There is a standard approach emerging for the adoption of AI at the edge, which is that large volumes of data (‘data lakes’) reside in the cloud, and are used to support the development of AI rules which are then deployed to the edge. Approaching AI rule development in this way leverages both the strengths of the cloud (availability of processing power, and access to large data sets) and the edge (autonomy of operation, and speed of response) and also avoids the costs of needing to transmit large volumes of data to cloud infrastructure for application of those AI rules. This technique is used to develop a wide variety of rules today, ranging from AI rules that analyse CCTV feeds searching for particular patterns of activity, through to rules to support the pre-emptive maintenance of industrial equipment. Any such rules are enhanced over time as more data is sent to the cloud, and as feedback on the efficacy of already developed rules is received.
But there is a potential enhancement to this approach. I recently spoke with ONE Tech, an interesting company that is pioneering the development of AI rules at the edge. There are two main strands to the thinking here, and I’ll discuss each below.
Firstly, edge components are generally not constrained by limitations associated with the cost and availability of connectivity, and so are well placed to ingest huge volumes of data. This means that edge components are generally able to analyse a greater proportion of the data that a machine might generate, rather than the more typical approach which is to filter raw information and to only transmit to the cloud data which has been assessed to be potentially meaningful, or significant. This means that AI developed at the edge can generally draw on a much richer and more granular set of data than can AI developed in the cloud. That potentially results in the development of better and more effective rules.
There is a downside with this approach, of course, which is that any analyses that are undertaken at the edge of a network are generally compromised by their inability to compare data streams across a range of similar devices in different locations. Also, the availability of processing power is generally more limited.

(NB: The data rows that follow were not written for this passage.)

(** ** More on the reader's loop body *)

Lemma append_nil_r (s : string) : s +:+ "" = s.
Proof.
  induction s as [|c s IH]; [done|].
  change (String c (s +:+ "") = String c s). by rewrite IH.
Qed.

Lemma append_assoc (s t u : string) : (s +:+ t) +:+ u = s +:+ t +:+ u.
Proof.
  induction s as [|c s IH]; [done|].
  change (String c ((s +:+ t) +:+ u) = String c (s +:+ t +:+ u)).
  by rewrite IH.
Qed.

Lemma length_append (s t : string) :
  String.length (s +:+ t) = (String.length s + String.length t)%nat.
Proof.
  induction s as [|c s IH]; [done|].
  change (S (String.length (s +:+ t))
          = S (String.length s + String.length t)). by rewrite IH.
Qed.

Section ReaderOutcomes.

Variable fmt_response : Response -> string.

(** X1.  An outcome that carries a response with a status text is
    processed without fault: exactly one character is added to the
    standard output, the response body is closed once, and the log, when
    there is one, receives one record through [WriteString]: the request
    URL and at least one more line, each ended by a newline, and a final
    newline. *)
Theorem outcome_with_response_is_reported re r w :
  resp re = Some r -> Status r ≠ "" ->
  reader_body fmt_response re w =
    Ok tt {| stdout := stdout w +:+ reader_symbol re r;
             logger := (λ f, WriteString f
                               (record_of (reader_lines fmt_response re r)))
                       <$> logger w;
             closed_bodies := closed_bodies w ++ [Body r] |}
  ∧ String.length (reader_symbol re r) = 1%nat
  ∧ ∃ rest, reader_lines fmt_response re r = RequestURL r :: rest
            ∧ rest ≠ [].
Proof.
  intros Hr Hs. destruct (Status r) as [|c rest] eqn:Hst; [done|].
  split; [|split].
  - rewrite (reader_body_with_response _ _ _ _ _ _ Hr Hst).
    unfold record_of. by rewrite record_text.
  - unfold reader_symbol. rewrite Hst.
    destruct (err re); [done|]. by destruct (StatusCode r =? 200).
  - unfold reader_lines. destruct (err re); [by eexists|].
    destruct (StatusCode r =? 200); by eexists.
Qed.

(** X2.  The loop body faults in exactly two cases, and then before it
    has printed, closed or written anything: with a nil-dereference when
    the outcome has no response, and with a slice out of range when the
    outcome has no error, a status code other than 200 and an empty
    status text. *)
Theorem reader_body_fault_cases re w :
  (∀ p w', reader_body fmt_response re w = Fault p w' ->
     w' = w
     ∧ ((p = NilDereference ∧ resp re = None)
        ∨ (p = SliceOutOfRange
           ∧ ∃ r, resp re = Some r ∧ err re = None
                  ∧ StatusCode r ≠ 200 ∧ Status r = "")))
  ∧ (resp re = None ->
     reader_body fmt_response re w = Fault NilDereference w)
  ∧ (∀ r, resp re = Some r -> err re = None -> StatusCode r ≠ 200 ->
          Status r = "" ->
          reader_body fmt_response re w = Fault SliceOutOfRange w).
Proof.
  unfold reader_body, mbind, M_bind, mret, M_ret, deref, slice_0_1.
  destruct re as [[r|] oe]; simpl.
  - split; [|split; [done|]].
    + intros p w'. destruct oe as [e|]; simpl; [done|].
      destruct (StatusCode r =? 200) eqn:Hc; simpl; [done|].
      destruct (Status r) eqn:Hs; simpl; [|done].
      intros [= <- <-]. split; [done|]. right. split; [done|].
      exists r. repeat split; try done. intros Heq. by rewrite Heq in Hc.
    + intros r' [= <-] -> Hc Hs.
      destruct (StatusCode r =? 200) eqn:Hc'; simpl.
      * apply Z.eqb_eq in Hc'. done.
      * by rewrite Hs.
  - split; [|split; [done|]].
    + intros p w' [= <- <-]. split; [done|]. by left.
    + intros r [=].
Qed.

(** What a completed loop body leaves behind. *)
Lemma reader_body_completes re w w' :
  reader_body fmt_response re w = Ok tt w' ->
  ∃ r text, resp re = Some r
    ∧ closed_bodies w' = closed_bodies w ++ [Body r]
    ∧ logger w' = (λ f, WriteString f text) <$> logger w
    ∧ ∃ sym, stdout w' = stdout w +:+ sym.
Proof.
  destruct re as [[r|] oe]; [|done].
  destruct (Status r) as [|c rest] eqn:Hs.
  - unfold reader_body, mbind, M_bind, mret, M_ret, deref, slice_0_1.
    simpl. destruct oe as [e|]; simpl.
    + intros [= <-]. exists r. eexists. simpl. eauto.
    + destruct (StatusCode r =? 200); simpl; [|by rewrite Hs].
      intros [= <-]. exists r. eexists. simpl. eauto.
  - rewrite (reader_body_with_response _ _ r c rest) by done.
    intros [= <-]. exists r. eexists. simpl. eauto.
Qed.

But these downsides are to some extent offset by a complementary technique that relies on another AI engine deployed locally to assess whether a device is ‘working as normal’, or not. In the case that a device is not working ‘as normal’ then a message can be escalated to human operators, or some supervising AI system, essentially to highlight a potential problem that needs further review. Supervisors (or supervising systems) can determine if the abnormal behaviour is indicative of a potential problem, or not, and take appropriate remedial actions and also update the AI rules running on the local device. In essence, this is a neat way to accelerate the development of AI rules, a task which is often hindered by the lack of information that is available to identify failure states (industrial systems generally fail quite rarely, so there is often a dearth of information relating to such events to be used for AI training purposes). The deployment of a local AI engine to identify any abnormal operating conditions effectively identifies candidate data combinations that could be indicative of potential failure states, potentially before those failure states occur.
All in all, the approach outlined above is not a new ‘standard’ way of developing AI rules, and it won’t displace current development techniques, rather it’s an interesting enhancement that potentially increases the accuracy and accelerates the development of AI rules.